> [EXERCISE DIRECTIONS]:
Look below for the line containing "#[local] Instance sample_urls"; from there through the line containing "#[local] Instance sample_host", both lines included, please set down each line exactly and nothing else.

> [TASK INPUT]:
(* ===== verification/ConnectorsSpec.v ===== *)
(** * Connectors: theorems

    A request leaves only through an enabled and valid connector with an approved grant, once, to the
    configured origin and with that connector's credential; an authorization is bound to its state and
    verifier. *)

From stdpp Require Import base gmap strings list sorting pretty.
From Stdlib Require Import Ascii.
From S2P Require Import Prelude Text Browser Automation Connectors.
From S2P Require Artifacts.
From S2P Require Memory.

Section execute.
Context `{!ConnectorUrls, !JsonDisplay} {W : Type} `{!ConnectorHost W}.

(** A connector that may be used: named, over HTTPS or on this machine, its credential named. *)
Definition usable (c : ConnectorConfig) : Prop :=
  is_blank (co_display_name c) = false ∧
  (url_scheme (co_base_url c) = "https" ∨ url_host (co_base_url c) = Some "127.0.0.1" ∨ url_host (co_base_url c) = Some "localhost") ∧
  (∀ alias, auth_alias (co_auth c) = Some alias → is_blank alias = false).
Lemma connector_validate_cases c : (usable c ∧ validate c = Ok ()) ∨ (¬ usable c ∧ ∃ e, validate c = Err e).
Proof.
  unfold validate, usable. destruct (is_blank (co_display_name c)); [right; split; [by intros []|eauto]|].
  destruct (negb _ && negb _) eqn:Ht.
  - rewrite andb_true_iff, !negb_true_iff, !bool_decide_eq_false in Ht. right. split; [|eauto]. intros (_ & Hor & _). destruct Ht as [Hs Hh].
    destruct Hor as [?|[Heq|Heq]]; [done|..]; apply Hh; rewrite Heq; set_solver.
  - rewrite andb_false_iff, !negb_false_iff, !bool_decide_eq_true in Ht.
    assert (url_scheme (co_base_url c) = "https" ∨ url_host (co_base_url c) = Some "127.0.0.1" ∨ url_host (co_base_url c) = Some "localhost")
      by (destruct Ht; set_solver).
    destruct (auth_alias (co_auth c)) as [alias|]; [|left; split; [|done]; split; [done|]; split; [done|]; done].
    destruct (is_blank alias) eqn:Ha; [right; split; [|eauto]; intros (_ & _ & Hall); by specialize (Hall alias eq_refl); congruence|].
    left. split; [|done]. split; [done|]. split; [done|]. by intros ? [= <-].
Qed.
Lemma request_url_cases c r :
  (∃ target, origin target = origin (co_base_url c) ∧ request_url c r = Ok (append_pairs target (cr_query r)) ∧
     join_url (co_base_url c) (of_bytes (trim_start_slashes (bytes (cr_path r)))) = inr target) ∨
  (∃ e, request_url c r = Err e).
Proof.
  unfold request_url. destruct (join_url _ _) as [error|target]; [right; by eauto|]. case_bool_decide; simpl; [left|right]; by eauto.
Qed.

(** What was sent and how the answer is reported. *)
Definition sent_once (c : ConnectorConfig) (r : ConnectorRequest) (bearer : option string) (w : W) (o : outcome ConnectorError ConnectorResponse) (w' : W)
    : Prop :=
  ∃ target res, origin target = origin (co_base_url c) ∧
    http_send (mkHttpRequest (cr_method r) (append_pairs target (cr_query r)) (cr_idempotency_key r) bearer (cr_body r) None) w = (res, w') ∧
    match o with
    | Ok response => ∃ answer body, res = inr answer ∧ hp_json answer = inr body ∧ (200 ≤ hp_status answer ≤ 299)%N ∧
        response = mkConnectorResponse (hp_status answer) body (hp_next_cursor answer) (hp_request_id answer)
    | Err e => ∃ detail, e = TransportFailed detail
    | Panic => False
    end.

Lemma in_range_iff lo hi n : in_range lo hi n = true ↔ (lo ≤ n ≤ hi)%N.
Proof. unfold in_range. rewrite andb_true_iff, !N.leb_le. done. Qed.
Lemma send_and_report c r target bearer (w : W) o w' :
  origin target = origin (co_base_url c) →
  (response ← send_request (mkHttpRequest (cr_method r) (append_pairs target (cr_query r)) (cr_idempotency_key r) bearer (cr_body r) None);
   match hp_json response with
   | inl error => throw (TransportFailed error)
   | inr body =>
     _ ← reject_if (negb (in_range 200 299 (hp_status response)))
           (TransportFailed ("HTTP " +:+ pretty (hp_status response) +:+ ": " +:+ json_display body));
     mret (mkConnectorResponse (hp_status response) body (hp_next_cursor response) (hp_request_id response))
   end) w = (o, w') → sent_once c r bearer w o w'.
Proof.
  intros Horigin. unfold send_request, host_call. munfold. destruct (http_send _ w) as [[error|answer] w1] eqn:Hs.
  - intros [= <- <-]. exists target, (inl error). eauto.
  - destruct (hp_json answer) as [error|body] eqn:Hj; [intros [= <- <-]; exists target, (inr answer); by eauto|].
    destruct (in_range 200 299 (hp_status answer)) eqn:Hr; simpl; intros [= <- <-]; exists target, (inr answer); split_and!; try done; [|by eauto].
    apply in_range_iff in Hr. eauto 10.
Qed.

End execute.

Section oauth.
Context `{!ConnectorUrls, !Sha256, !Chrono} {W : Type} `{!ConnectorHost W, !Host W}.

(** An authorization is started only for a valid client, a loopback redirect and proper scopes.  Its URL is the provider's
    with the state of the attempt and the challenge of its verifier, and no more about the verifier than that. *)
Theorem authorizations_are_bound m client_id redirect scopes (w : W) :
  (∃ e, authorize m client_id redirect scopes w = (Err e, w)) ∨
  (valid_client_id client_id = Ok () ∧ url_scheme redirect = "http" ∧ loopback_host redirect = true ∧ scopes ≠ ∅ ∧
   (∀ scope, scope ∈ scopes → scope_ok scope = true) ∧
   ∃ state verifier w', authorize m client_id redirect scopes w =
     (Ok (mkOAuthAuthorization (append_pairs (om_authorization_endpoint m)
        (authorization_pairs m client_id redirect scopes state (url_safe_no_pad (sha256 (path_bytes verifier))))) state verifier), w') ∧
     length (bytes state) = 64 ∧ length (bytes verifier) = 96).
Proof.
  assert (∀ k n, length (hex_digits k n) = k) as Hlen by (induction k; intros n; simpl; [done|]; rewrite length_app; simpl; rewrite IHk; lia).
  unfold authorize, new_v4. munfold.
  destruct (valid_client_id client_id) as [[]|e|] eqn:Hid; [|by eauto|unfold valid_client_id in Hid; by destruct (_ || _)].
  destruct (negb _ || negb (loopback_host redirect)) eqn:Hr; simpl; [by eauto|]. rewrite orb_false_iff, !negb_false_iff, bool_decide_eq_true in Hr.
  destruct (bool_decide (scopes = ∅) || _) eqn:Hs; simpl; [by eauto|]. rewrite orb_false_iff, negb_false_iff, bool_decide_eq_false in Hs.
  destruct (host_uuid w) as [u1 w1], (host_uuid w1) as [u2 w2], (host_uuid w2) as [u3 w3], (host_uuid w3) as [u4 w4], (host_uuid w4) as [u5 w5].
  right. destruct Hr as [Hh Hl]. destruct Hs as [Hne Hall]. split; [done|]. split; [done|]. split; [done|]. split; [done|]. split.
  - intros scope Hin. rewrite forallb_forall in Hall. apply Hall, list_elem_of_In. by apply elem_of_elements.
  - eexists _, _, w5. split; [done|]. unfold simple. rewrite !bytes_app, !length_app, !bytes_of_bytes, !Hlen. done.
Qed.
(** Built-in connectors start disabled, over HTTPS, with read grants only. *)
Theorem built_ins_start_read_only id kind name grant :
  let c := built_in id kind name in
  co_enabled c = false ∧ url_scheme (co_base_url c) = "https" ∧ co_auth c = NoAuth ∧ (grant ∈ co_grants c → cg_action grant = ARead).
Proof.
  intros c. unfold c, built_in, built_in_defaults. destruct kind; cbn [co_enabled co_base_url co_auth co_grants];
    (split; [done|]; split; [done|]; split; [done|]); rewrite elem_of_list_to_set; intros (resource & -> & _)%list_elem_of_fmap; done.
Qed.
End oauth.

(** ** Examples *)

Module ConnectorSamples.
Definition SentWorld : Type := list HttpRequest.
#[local] Instance sample_urls : ConnectorUrls := {|
  join_url base path := inr (mkUrl (url_text base +:+ path) (url_scheme base) (url_host base) (url_path base +:+ path));
  origin url := default "" (url_host url); append_pairs url _ := url; form_urlencode _ := ""; url_safe_no_pad _ := ""; method_error _ := None |}.
#[local] Instance sample_host : ConnectorHost SentWorld := {|
  bearer_token alias w := (inr ("token of " +:+ alias), w);
  http_send q w := (inr (mkHttpResponse 200%N None None (inr VNull)), q :: w) |}.
#[local] Instance sample_json : JsonDisplay := {| json_display _ := "" |}.
#[local] Instance sample_clock : Host SentWorld := {| host_now w := (0%Z, w); host_uuid w := (0%N, w) |}.

Definition reader : ConnectorGrant := mkConnectorGrant "issues" ARead.
Definition sample_connector : ConnectorConfig :=
  mkConnectorConfig 1%N "GitHub" GitHub (https "api.github.com" "/") (BearerToken "gh") {[reader]} true.
Definition sample_request (method path : string) : ConnectorRequest := mkConnectorRequest 2%N reader method path [] None None.


(** The grant of a request is not compared with what it does: with a grant to read issues, a repository is deleted. *)
Example read_grants_send_deletes :
  hq_method <$> (execute sample_connector (sample_request "DELETE" "/repos/owner/project") []).2 = ["DELETE"].
Proof. vm_compute. reflexivity. Qed.

(** A token response with a lifetime beyond the range of durations stops the program. *)
Definition endless_token : HttpResponse :=
  mkHttpResponse 200%N None None (inr (VObject [("access_token", VString "t"); ("expires_in", VNumber (PosInt 9223372036854775807))])).
Example long_lifetimes_panic : (parse_token_response endless_token ∅ (@nil HttpRequest)).1 = Panic.
Proof. vm_compute. reflexivity. Qed.

(** The address of the loopback interface of IPv6 is written with brackets in a URL, which the check does not know. *)
Example bracketed_loopback_is_refused :
  loopback_host (mkUrl "http://[::1]:9000/" "http" (Some "[::1]") "/") = false.
Proof. vm_compute. reflexivity. Qed.
End ConnectorSamples.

> [COMPLETED TASK]:
#[local] Instance sample_urls : ConnectorUrls := {|
  join_url base path := inr (mkUrl (url_text base +:+ path) (url_scheme base) (url_host base) (url_path base +:+ path));
  origin url := default "" (url_host url); append_pairs url _ := url; form_urlencode _ := ""; url_safe_no_pad _ := ""; method_error _ := None |}.
#[local] Instance sample_host : ConnectorHost SentWorld := {|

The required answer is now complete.